Integer Multiplication
Motivation
The grade-school algorithm for multiplying two \(n\)-digit integers takes \(\Theta(n^2)\) digit operations. For two thousand years, this was assumed to be optimal — until Karatsuba showed in 1960 that with one extra addition, you can replace four multiplications with three, saving an asymptotic factor and giving \(\Theta(n^{\log_2 3}) \approx \Theta(n^{1.585})\) (Karatsuba and Ofman 1963; Kleinberg and Tardos 2005).

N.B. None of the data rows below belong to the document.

#[local] Instance demo_linked : Linked.
Proof.
  split.
  - apply (bool_decide_unpack _). vm_compute. exact I.
  - apply (bool_decide_unpack _). vm_compute. exact I.
  - apply (bool_decide_unpack _). vm_compute. exact I.
Qed.

Definition wordsb (m : mem) (a n : Z) : bool :=
  (0 <=? a) && (a + 4 * n <=? 2 ^ 32) && (a mod 4 =? 0) &&
  forallb (λ k, bool_decide (is_Some (m !! (a + 4 * k)))) (seqZ 0 n).

Lemma wordsb_words m a n : wordsb m a n = true → words m a n.
Proof.
  unfold wordsb. intros Hb. simplify_tests. repeat split; try done. intros k Hk.
  rewrite forallb_forall in H0. specialize (H0 k). apply bool_decide_eq_true in H0; [done|].
  apply list_elem_of_In, elem_of_seqZ. lia.
Qed.

Definition zeros (a n : Z) : mem := list_to_map ((λ k, (a + 4 * k, 0)) <$> seqZ 0 n).

(** Thread 8192 calls SWITCH(8192, 8320); 8320 was suspended at 6000. *)
Definition demo_c1 : context := mkContext (mkRegs 12320 1 2 3 4 5 6 7) 5000.
Definition demo_c2 : context := mkContext (mkRegs 12400 11 12 13 14 15 16 17) 6000.

Definition demo_mem : mem :=
  list_to_map (zip (seqZ 0 9 ≫= λ k, [8320 + 4 * k]) [12400; 11; 12; 13; 14; 15; 16; 17; 6000]) ∪
  list_to_map [(12320, 5000); (12324, 8192); (12328, 8320); (12400, 6000)] ∪
  zeros 4096 1 ∪ zeros 8192 9 ∪ zeros 12404 1.

Definition demo_state : state := mkState 1000 (saved_regs demo_c1) demo_mem.

Ltac concrete :=
  first [ apply wordsb_words; vm_compute; reflexivity
        | vm_compute; reflexivity
        | left; vm_compute; congruence
        | right; vm_compute; congruence ].

Lemma demo_called : called demo_state 8192 8320 demo_c1.
Proof. split; concrete. Qed.

Lemma demo_Rep : Rep {[8320 := demo_c2]} demo_mem.
Proof.
  split.
  - concrete.
  - intros t c [<- <-]%lookup_singleton_Some. split; concrete.
  - intros t c [<- <-]%lookup_singleton_Some. split; concrete.
  - intros t c t' c' [<- <-]%lookup_singleton_Some [<- <-]%lookup_singleton_Some; done.
Qed.

Lemma SWITCH_refines_transfer_witness :
  ∃ m', run switch_o 27 demo_state = run switch_o 0 (mkState 6000 (mkRegs 12404 11 12 13 14 15 16 17) m') ∧
        Rep {[8192 := demo_c1]} m'.
Proof.
  destruct (SWITCH_refines_transfer demo_state 8192 8320 demo_c1 demo_c2 {[8320 := demo_c2]}
              {[8192 := demo_c1]} 0) as (m' & Hrun & HR & _).
  - exact demo_Rep.
  - exact demo_called.
  - reflexivity.
  - intros t c [<- <-]%lookup_singleton_Some. split; concrete.
  - reflexivity.
  - exists m'. split; [exact Hrun|exact HR].
Defined.

(** A thread alone that is woken while it waits switches to itself and goes on; the slot
    of its first argument now holds the return address. *)
Definition alone_mem : mem :=
  list_to_map [(12320, 5000); (12324, 8192); (12328, 8192)] ∪ zeros 4096 1 ∪ zeros 8192 9.

Example switch_to_itself :
  (s ← run switch_o 27 (mkState 1000 (saved_regs demo_c1) alone_mem);
   Done (pc s, rs s, mm s !! 12320, mm s !! 12324)) =
  Done (5000, mkRegs 12324 1 2 3 4 5 6 7, Some 5000, Some 5000).
Proof. vm_compute. reflexivity. Qed.

(** Thread 8320 is forked to call 3008 with the argument 42 on a stack at 65536, and thread
    8192 switches to it. *)
Definition fork_mem : mem :=
  list_to_map [(12320, 5000); (12324, 8192); (12328, 8320)] ∪
  zeros 4096 1 ∪ zeros 8192 9 ∪ zeros 8320 21 ∪ zeros 65536 4096.

Definition forked_state (m : mem) : state := mkState 1000 (saved_regs demo_c1) m.

Lemma forked_called :
  called (forked_state (allocated_mem 65536 8320 3008 42 fork_mem)) 8192 8320 demo_c1.
Proof. split; concrete. Qed.

Lemma forked_thread_runs_witness :
  ∃ m s1 s2 s3,
    StackAllocate 4096 61440 8320 3008 42 fork_mem = Done m ∧
    run switch_o 31 (forked_state m) = Done s1 ∧ pc s1 = 3000 ∧
    run switch_o 1 (return_ s1) = Done s2 ∧ pc s2 = 3008 ∧ mm s2 !! (esp (rs s2) + 4) = Some 42 ∧
    run switch_o 1 (return_ s2) = Done s3 ∧ pc s3 = 3004.
Proof.
  assert (Ho : words fork_mem 8320 21) by concrete.
  assert (Hs : words fork_mem 65536 4096) by concrete.
  assert (Ha : apart 8320 21 65536 4096) by concrete.
  destruct (forked_thread_runs 4096 61440 8320 3008 42 fork_mem
    (forked_state (allocated_mem 65536 8320 3008 42 fork_mem)) 8192 demo_c1 Ho Hs Ha)
    as (m & Hm & Hrest).
  { concrete. }
  { concrete. }
  { apply (bool_decide_unpack _). vm_compute. exact I. }
  pose proof (StackAllocate_Done 4096 61440 8320 3008 42 fork_mem Ho Hs) as Hm'.
  change (AllocBoundedArray 4096 61440) with 65536 in Hm'.
  assert (m = allocated_mem 65536 8320 3008 42 fork_mem) as -> by congruence.
  destruct Hrest as (s1 & H1 & Hp1 & Hr1 & _ & Hrest).
  { apply agree_refl. }
  { exact forked_called. }
  1-4: concrete.
  destruct (Hrest _ (return_returns _ _ _ Hr1)) as (s2 & H2 & Hp2 & Hr2 & Harg & Hrest2).
  destruct (Hrest2 _ (return_returns _ _ _ Hr2)) as (s3 & H3 & Hp3).
  exists (allocated_mem 65536 8320 3008 42 fork_mem), s1, s2, s3. auto 10.
Defined.

End SwitchDemo.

Karatsuba’s discovery is a foundational result in algorithms: the first proof that a “natural” \(\Theta(n^2)\) algorithm could be improved by exploiting algebraic identities. It set off a sequence of progressively faster algorithms (Toom–Cook, Schönhage–Strassen, and most recently Harvey & van der Hoeven’s \(O(n \log n)\) algorithm) that culminated in a tight bound matching the lower bound up to constants.
For practical big-integer arithmetic — cryptography, computer algebra, big-data analytics — Karatsuba is the algorithm of choice for moderate sizes (hundreds to a few thousand digits) and a building block for the truly fast algorithms used at very large sizes.
Problem
Multiply two \(n\)-digit non-negative integers \(X\) and \(Y\) in some base \(B\), producing the up-to-\(2n\)-digit product \(X \cdot Y\). The cost model counts single-digit additions and single-digit multiplications, each at unit cost.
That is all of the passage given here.